Kuvira noticed Korra ponder for a moment, her lips perched, before a smile overtook her features. Korra gave a smile that caused something to stir within Kuvira’s chest.

“I-uh,” Korra began, blushing faintly. “I have a poem about it if you don’t mind me sharing?”

“I’m all ears, I promise.”

“No laughter?”

“None. I swear it.”

“Alright.” Kuvira watched with unyielding attention as Korra cleared her throat. “Why think separately from this life than the next, when one is born from the last? Time is always short for those who need it, but for those who love it lasts forever.”

“That’s quite the beautiful poem Korra.”

“Thank you,” Korra smiled, less nervous now. “To answer straight forward, I do. Believe in soulmates that is.” Korra had blushed then to Kuvira’s delight. She looked down at the flowers she held before collecting herself. Kuvira watched Korra look back up at her with a kind smile. “I should get going, I need to drop these off.”

“I understand.” Kuvira smile hadn’t dropped, despite the sadness that overcame her. “It was pleasant speaking to you, my lady.”

Kuvira went to walk away. She kept her turn and pace slow. Until she heard Korra call out to her.

“Wait,” Kuvira felt Korra place her hand on Kuvira’s arm. Kuvira had turned back around just as slowly to face Korra, waiting for her to speak. “I never caught your name.”

“Kuvira.”

“That’s quite a beautiful name,” Korra admitted, blushing. “I was wondering if it isn’t too bold of me to ask if you could walk with me? I would like to speak with you some more.”

Kuvira should say no. She should think of an excuse, and leave. What stopped her from saying it was the way Korra looked at her. She could still see Kyoshi, but she knew that Korra wasn’t. Korra wasn't the woman she killed.

For that reason she should say no, but she can’t. The pull is stronger, especially being up close to Korra inhaling her scent, hearing her heart beat nervously against her ribcage. Kuvira allowed herself to relax and indulged in the sound of Korra’s heart.

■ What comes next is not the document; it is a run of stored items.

(** X12. Linters and CI tools are looked for in the paths of the configuration
    files only, and those are files with one of ten manifest base names.
    So when every such file of the analysed tree sits at the top level,
    whatever else the repository holds (workflow files, linter
    configurations), the quality analysis reports no linter and no CI
    tool, and the debt indicators list both as missing. *)
Theorem lint_and_ci_blind_to_top_level
    (E : Run.env) (owner repo : string) (w w1 w2 : Run.world)
    (tree : DeepAnalyzer.tree_analysis) (deps : DeepAnalyzer.dependencies)
    (q : DeepAnalyzer.quality) :
  DeepAnalyzer.analyze_file_tree E owner repo w = (Py.Ok tree, w1) ->
  (forall f, In f (DeepAnalyzer.config_files tree) -> PyStr.contains "/" f = false) ->
  DeepAnalyzer.analyze_code_quality_detailed E owner repo tree w1 = (Py.Ok q, w2) ->
  DeepAnalyzer.linting_config q = [] /\
  DeepAnalyzer.ci_cd_tools q = [] /\
  In "No CI/CD pipeline detected"
     (DeepAnalyzer.identify_tech_debt_indicators E tree deps q) /\
  In "No code linting configuration found"
     (DeepAnalyzer.identify_tech_debt_indicators E tree deps q).
Proof.
  intros Htree Htop Hq.
  apply analyze_file_tree_wf in Htree.
  apply analyze_code_quality_detailed_features in Hq as (Hlint & Hci & _).
  assert (Hnone : forall frag,
            In frag (DeepAnalyzer.linting_files ++
                     [".github/workflows"; ".gitlab-ci"; "Jenkinsfile"; ".travis"])%list ->
            PyStr.any (fun f => PyStr.contains frag f) (DeepAnalyzer.config_files tree)
              = false)
    by (intros frag; now apply top_level_config_no_fragment).
  assert (Hlint0 : DeepAnalyzer.linting_config q = []).
  { rewrite Hlint. unfold DeepAnalyzer.linting_files. cbn [flat_map].
    rewrite !Hnone by (cbn; tauto). reflexivity. }
  assert (Hci0 : DeepAnalyzer.ci_cd_tools q = []).
  { rewrite Hci. rewrite !Hnone by (cbn; tauto). reflexivity. }
  split; [exact Hlint0|]. split; [exact Hci0|].
  unfold DeepAnalyzer.identify_tech_debt_indicators. rewrite Hlint0, Hci0.
  match goal with
  | |- context [match ?l with [] => _ | _ :: _ => _ end] =>
      set (ind := l);
      assert (Hin : In "No CI/CD pipeline detected" ind /\
                    In "No code linting configuration found" ind)
        by (unfold ind; rewrite !in_app_iff; cbn [In]; tauto)
  end.
  destruct ind; [destruct Hin as [[] _] | exact Hin].
Qed.

Lemma lint_and_ci_blind_to_top_level_witness :
  let E := MoreExamples.ci_env in
  let run := DeepAnalyzer.analyze_file_tree E "o" "r" Examples.empty_world in
  exists tree w1 q w2,
    run = (Py.Ok tree, w1) /\
    DeepAnalyzer.total_files tree = 4 /\
    DeepAnalyzer.config_files tree = ["package.json"] /\
    DeepAnalyzer.analyze_code_quality_detailed E "o" "r" tree w1 = (Py.Ok q, w2) /\
    DeepAnalyzer.ci_cd_tools q = [].
Proof.
  intros E run.
  destruct run as [[tree|x] w1] eqn:Hrun; [|vm_compute in Hrun; discriminate Hrun].
  assert (Hfiles : DeepAnalyzer.total_files tree = 4 /\
                   DeepAnalyzer.config_files tree = ["package.json"]).
  { vm_compute in Hrun. injection Hrun as <- _. split; reflexivity. }
  destruct Hfiles as [Htotal Hconfig].
  destruct (DeepAnalyzer.analyze_code_quality_detailed E "o" "r" tree w1)
    as [[q|x] w2] eqn:Hq.
  2:{ destruct (analyze_code_quality_detailed_returns E "o" "r" tree w1)
        as (q' & w' & Hq' & _). rewrite Hq in Hq'. discriminate Hq'. }
  exists tree, w1, q, w2. repeat (split; [first [reflexivity | assumption]|]).
  apply (lint_and_ci_blind_to_top_level E "o" "r" Examples.empty_world w1 w2 tree
           {| DeepAnalyzer.total_count := 0; DeepAnalyzer.direct_dependencies := [];
              DeepAnalyzer.dev_dependencies := []; DeepAnalyzer.outdated_check := [];
              DeepAnalyzer.security_warnings := []; DeepAnalyzer.package_managers := [] |}
           q Hrun); [|exact Hq].
  rewrite Hconfig. intros f [<-|[]]. reflexivity.
Defined.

“I’d be honored to Korra.” Kuvira said after a long moment. “Can you tell me more about the poem you talked about?”

“Well it involves longing,” Korra started. Kuvira watched Korra's face light up. They began walking in the direction Korra needed to head in.

The snow flurried softly around them. And Kuvira finds herself at ease for the first time in centuries. The snow giving this in-between moment a more magical feel. Not of death or the trials that follow. Just a certain kind of magic only the middle could bring, an ease.

 _And winter, winter is my favorite season_. Kuvira thought softly. The rest of the world drifted away. The middle would lead to rebirth, her journey that filled with ghosts cleansed. Kuvira knew she was still a monster, but with Korra she knew she’d feel more than that.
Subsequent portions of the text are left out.